According to tradition, this relic is part of the True Cross that the Empress Saint Helena unearthed in Jerusalem. From there, Saint Turibius of Astorga, Custodian of the Holy Places, took it to the cathedral of his hometown in Astorga, Spain, where he was soon made bishop. When the Moors invaded Spain in 711, the relic was hidden along with others in a fold on Mount Viorna in the Liebana Valley, next to St. Turibius' relics. Both relics were eventually transferred to the monastery that immediately became an important place to be visited by pilgrims on their way to Santiago de Compostela. Documents dated 1507 state that, "since time immemorial" the Jubilee is celebrated every time the saint's feast-day falls on a Sunday.

Fr. Sandoval, chronicler of the Benedictine order, wrote that this relic is the "left arm of the Holy Cross.
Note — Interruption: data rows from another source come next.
(* ===== verification/Process.v ===== *)
(** * Processes and the scheduler (src/posix/process.rs, src/namespace.rs,
      src/posix/job.rs, src/ipc/msg.rs and the trap frame of src/trap/mod.rs)

    The process control block, the kernel state the process code shares (process
    table, run, sleep and futex queues, page-table reference counts), and the
    scheduler.  A handler that calls [schedule] does not return: it is a
    computation ending in [Block].  The trap frame a handler receives is the one
    stored in the table for the current process, so the two are one value here.
    What a handler reads of user memory is an argument; what it writes is
    appended to [k_stores] with the address space that was active. *)

From Stdlib Require Import ZArith Lia.
From stdpp Require Import prelude gmap sorting strings.
From S2P Require Import Prelude Pmm Vmm Swap Handle Vmo FileLock Channel.

Local Open Scope Z_scope.

Lemma run_eta {A B} (r : A * B) (a : A) : r.1 = a → r = (a, r.2).
Proof. destruct r. simpl. by intros ->. Qed.

(** ** Numbers *)

(** [x as i32] for a [usize], and [x as usize] for an [i32]. *)
Definition to_i32 (x : Z) : Z :=
  let y := wrap 32 x in if y <? 2 ^ 31 then y else y - 2 ^ 32.
Definition to_usize (x : Z) : Z := wrap 64 x.

(** ** The process control block *)

Record TrapFrame : Type := mkTf {
  kernel_sp : Z;
  regs : list Z;
  sepc : Z;
  sstatus : Z;
  kernel_hartid : Z;
}.

Definition new_trap_frame : TrapFrame := mkTf 0 (replicate 32 0) 0 0 0.

Definition set_reg (i : nat) (v : Z) (tf : TrapFrame) : TrapFrame :=
  mkTf (kernel_sp tf) (<[i := v]> (regs tf)) (sepc tf) (sstatus tf) (kernel_hartid tf).
Definition set_sepc (pc : Z) (tf : TrapFrame) : TrapFrame :=
  mkTf (kernel_sp tf) (regs tf) pc (sstatus tf) (kernel_hartid tf).
Definition set_kernel_sp (sp : Z) (tf : TrapFrame) : TrapFrame :=
  mkTf sp (regs tf) (sepc tf) (sstatus tf) (kernel_hartid tf).
Definition set_hartid (h : Z) (tf : TrapFrame) : TrapFrame :=
  mkTf (kernel_sp tf) (regs tf) (sepc tf) (sstatus tf) h.
Definition reg (i : nat) (tf : TrapFrame) : Z := default 0 (regs tf !! i).

(** [tf.sepc += n] and [tf.sepc -= n]. *)
Definition add_sepc (n : Z) (tf : TrapFrame) : TrapFrame := set_sepc (wrap 64 (sepc tf + n)) tf.

Record Message : Type := mkMessage { source : Z; type_ : Z; data : list Z }.

(** The 64 bytes of a message in memory. *)
Definition message_bytes (m : Message) : list Z :=
  le_bytes 4 (wrap 32 (source m)) ++ le_bytes 4 (wrap 32 (type_ m)) ++ data m.
Definition message_of (bs : list Z) : Message :=
  mkMessage (to_i32 (of_le (take 4 bs))) (to_i32 (of_le (take 4 (drop 4 bs))))
            (take 56 (drop 8 bs)).

Inductive ProcState : Type := Running | Stopped | Zombie (status : Z).

Inductive IpcState : Type :=
  | INone
  | Sending (target : Z) (msg : Message) (reply_msg_ptr : option Z)
  | Receiving (source msg_ptr : Z)
  | ReceivingReply (source msg_ptr : Z)
  | MessageAvailable (msg : Message)
  | SendComplete
  | LockWaiting (lock_id l_type l_start l_end : Z).

(** Namespaces are shared objects, held by identifier. *)
Record NsSet : Type := mkNs { ns_mnt : Z; ns_pid : Z; ns_net : Z }.

Definition CAP_NONE : Z := 0.
Definition CAP_MMIO : Z := 1.
Definition CAP_DATACOPY : Z := 2.
Definition CAP_NET_RAW : Z := 4.
Definition CAP_PROCESS : Z := 8.
Definition CAP_INTERRUPT : Z := 16.
Definition CAP_SYS_ADMIN : Z := 32.
Definition CAP_DRIVER : Z := 64.
Definition CAP_NET_ADMIN : Z := 128.
Definition CAP_MOUNT : Z := 256.
Definition CAP_KILL_ANY : Z := 512.

Definition PRIO_REALTIME : Z := 0.
Definition PRIO_HIGH : Z := 8.
Definition PRIO_NORMAL : Z := 16.
Definition PRIO_LOW : Z := 24.
Definition PRIO_IDLE : Z := 31.

(** The fields of [Process], grouped by the part of the kernel that uses them. *)
Record Family : Type := mkFamily {
  tgid : Z; ppid : Z; pgid : Z; sid : Z; children : list Z }.
Record Creds : Type := mkCreds { uid : Z; gid : Z; euid : Z; egid : Z; caps : Z }.
Record Space : Type := mkSpace {
  satp_val : Z; next_mmap : Z; heap_break : Z; kernel_stack_bottom : Z; clear_tid_ptr : Z }.
Record Waits : Type := mkWaits {
  wait_target : option Z; wait_status_ptr : option Z; wait_result : list (Z * Z) }.
Record Ipc : Type := mkIpc {
  mailbox : list (Z * list Z); mailbox_waiter : Z;
  ipc_state : IpcState; senders : list Z; irq_pending : list Message }.
Record Signals : Type := mkSignals {
  pending_signals : Z; blocked_signals : Z;
  signal_handlers : list Z; signal_restorers : list Z; signal_masks : list Z }.

Record Process : Type := mkProcess {
  pid : Z;
  family : Family;
  creds : Creds;
  priority : Z;
  state : ProcState;
  fds : handle_table kobject;
  trap_frame : TrapFrame;
  space : Space;
  waits : Waits;
  ipc : Ipc;
  signals : Signals;
  cwd : string;
  proc_job : Z;
  ns : NsSet;
}.

Definition with_family (x : Family) (p : Process) : Process :=
  mkProcess (pid p) x (creds p) (priority p) (state p) (fds p) (trap_frame p) (space p)
    (waits p) (ipc p) (signals p) (cwd p) (proc_job p) (ns p).
Definition with_creds (x : Creds) (p : Process) : Process :=
  mkProcess (pid p) (family p) x (priority p) (state p) (fds p) (trap_frame p) (space p)
    (waits p) (ipc p) (signals p) (cwd p) (proc_job p) (ns p).
Definition with_priority (x : Z) (p : Process) : Process :=
  mkProcess (pid p) (family p) (creds p) x (state p) (fds p) (trap_frame p) (space p)
    (waits p) (ipc p) (signals p) (cwd p) (proc_job p) (ns p).
Definition with_state (x : ProcState) (p : Process) : Process :=
  mkProcess (pid p) (family p) (creds p) (priority p) x (fds p) (trap_frame p) (space p)
    (waits p) (ipc p) (signals p) (cwd p) (proc_job p) (ns p).
Definition with_fds (x : handle_table kobject) (p : Process) : Process :=
  mkProcess (pid p) (family p) (creds p) (priority p) (state p) x (trap_frame p) (space p)
    (waits p) (ipc p) (signals p) (cwd p) (proc_job p) (ns p).
Definition with_tf (x : TrapFrame) (p : Process) : Process :=
  mkProcess (pid p) (family p) (creds p) (priority p) (state p) (fds p) x (space p)
    (waits p) (ipc p) (signals p) (cwd p) (proc_job p) (ns p).
Definition with_space (x : Space) (p : Process) : Process :=
  mkProcess (pid p) (family p) (creds p) (priority p) (state p) (fds p) (trap_frame p) x
    (waits p) (ipc p) (signals p) (cwd p) (proc_job p) (ns p).
Definition with_waits (x : Waits) (p : Process) : Process :=
  mkProcess (pid p) (family p) (creds p) (priority p) (state p) (fds p) (trap_frame p) (space p)
    x (ipc p) (signals p) (cwd p) (proc_job p) (ns p).
Definition with_ipc (x : Ipc) (p : Process) : Process :=
  mkProcess (pid p) (family p) (creds p) (priority p) (state p) (fds p) (trap_frame p) (space p)
    (waits p) x (signals p) (cwd p) (proc_job p) (ns p).
Definition with_signals (x : Signals) (p : Process) : Process :=
  mkProcess (pid p) (family p) (creds p) (priority p) (state p) (fds p) (trap_frame p) (space p)
    (waits p) (ipc p) x (cwd p) (proc_job p) (ns p).
Definition with_ns (x : NsSet) (p : Process) : Process :=
  mkProcess (pid p) (family p) (creds p) (priority p) (state p) (fds p) (trap_frame p) (space p)
    (waits p) (ipc p) (signals p) (cwd p) (proc_job p) x.

Definition on_tf (f : TrapFrame → TrapFrame) (p : Process) : Process :=
  with_tf (f (trap_frame p)) p.
Definition set_ipc_state (x : IpcState) (p : Process) : Process :=
  with_ipc (mkIpc (mailbox (ipc p)) (mailbox_waiter (ipc p)) x (senders (ipc p))
              (irq_pending (ipc p))) p.
Definition set_senders (x : list Z) (p : Process) : Process :=
  with_ipc (mkIpc (mailbox (ipc p)) (mailbox_waiter (ipc p)) (ipc_state (ipc p)) x
              (irq_pending (ipc p))) p.
Definition set_irq_pending (x : list Message) (p : Process) : Process :=
  with_ipc (mkIpc (mailbox (ipc p)) (mailbox_waiter (ipc p)) (ipc_state (ipc p))
              (senders (ipc p)) x) p.
Definition set_mailbox (x : list (Z * list Z)) (w : Z) (p : Process) : Process :=
  with_ipc (mkIpc x w (ipc_state (ipc p)) (senders (ipc p)) (irq_pending (ipc p))) p.
Definition set_children (x : list Z) (p : Process) : Process :=
  with_family (mkFamily (tgid (family p)) (ppid (family p)) (pgid (family p))
                 (sid (family p)) x) p.
Definition set_ppid (x : Z) (p : Process) : Process :=
  with_family (mkFamily (tgid (family p)) x (pgid (family p)) (sid (family p))
                 (children (family p))) p.
Definition set_wait_target (t : option Z) (ptr : option Z) (p : Process) : Process :=
  with_waits (mkWaits t ptr (wait_result (waits p))) p.
Definition set_wait_result (r : list (Z * Z)) (p : Process) : Process :=
  with_waits (mkWaits (wait_target (waits p)) (wait_status_ptr (waits p)) r) p.
Definition set_pending (x : Z) (p : Process) : Process :=
  with_signals (mkSignals x (blocked_signals (signals p)) (signal_handlers (signals p))
                  (signal_restorers (signals p)) (signal_masks (signals p))) p.
Definition set_blocked (x : Z) (p : Process) : Process :=
  with_signals (mkSignals (pending_signals (signals p)) x (signal_handlers (signals p))
                  (signal_restorers (signals p)) (signal_masks (signals p))) p.
Definition set_satp (x : Z) (p : Process) : Process :=
  with_space (mkSpace x (next_mmap (space p)) (heap_break (space p))
                (kernel_stack_bottom (space p)) (clear_tid_ptr (space p))) p.
Definition set_clear_tid (x : Z) (p : Process) : Process :=
  with_space (mkSpace (satp_val (space p)) (next_mmap (space p)) (heap_break (space p))
                (kernel_stack_bottom (space p)) x) p.
Definition set_caps (x : Z) (p : Process) : Process :=
  with_creds (mkCreds (uid (creds p)) (gid (creds p)) (euid (creds p)) (egid (creds p)) x) p.

Definition is_zombie (p : Process) : bool :=
  match state p with Zombie _ => true | _ => false end.
Definition is_stopped (p : Process) : bool :=
  match state p with Stopped => true | _ => false end.

(** ** The kernel state *)

Record kjob : Type := mkKjob {
  kj_parent : option Z; kj_children : list Z; kj_processes : list Z; kj_limits : job }.

Record kernel : Type := mkKernel {
  k_procs : gmap Z Process;
  (** Buckets in increasing priority number, each a FIFO. *)
  k_runq : list (Z * list Z);
  k_sleep : list (Z * Z);
  k_futex : gmap Z (list Z);
  k_satp_refs : gmap Z Z;
  k_irq_handlers : gmap Z Z;
  k_file_locks : gmap Z (list lock_entry);
  k_lock_waiters : gmap Z (list lock_entry);
  k_next_pid : Z;
  k_foreground : Z;
  (** Of the executing HART: its number, current process and [satp]. *)
  k_hart : Z;
  k_current : Z;
  k_satp : Z;
  (** The word at the bottom of each live kernel stack. *)
  k_kstacks : gmap Z Z;
  k_jobs : gmap Z kjob;
  k_root_job : option Z;
  k_next_ns : Z;
  k_root_ns : option NsSet;
  k_ttys : Z;
  k_active_tty : option Z;
  k_kernel_root : list Z;
  k_chan : chan_st;
  k_mm : kst;
  (** Stores to user memory: root page table, address, bytes. *)
  k_stores : list (Z * Z * list Z);
}.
It was sawed and assembled in the form of a cross, leaving intact the hole where was nailed down the hand of Christ". The vertical bar is 635 mm long and the crossbar is 393 mm long. The cross has a thickness of
38 mm. It is the largest preserved relic of the True Cross.

The wood was embedded in a Gothic silver gilt cross, manufactured by a workshop of Valladolid in 1679. It lies in a housing of golden wood in a baroque, domed, early 18th-century chapel in the north wall of the church, looked over by an effigy of the chapel's founder, Francisco de Cosío y Otero (1640–1715), Grand Inquisitor of Madrid and later Archbishop of Bogotá in Colombia, who was born locally.

In 1817 Ignacio Ramón de Roda, Bishop of León, went to the monastery and asked permission of the prior of the Benedictine monks to remove a portion of the Cross. Two pieces of wood arranged in the form of a cross in a reliquary were given to Don Joachim and Don Felix Columbus, descendants of Christopher Columbus, for the chapel of their family castle in Asturias. In 1909 Terry and Mathilde Boal inherited and imported to their American estate the chapel of the Columbus family, including an admiral's desk that belonged to the famous explorer himself. They brought from Spain to Boalsburg, Pennsylvania, the entrance door and the whole interior of the Columbus Chapel with the relic of the True Cross.

In 1958 a scientific investigation carried out by Madrid's Forestry Research Institute concluded that the relic is of a Mediterranean Cypress wood (Cupressus sempervirens), very common in Israel, and could be older than 2,000 years.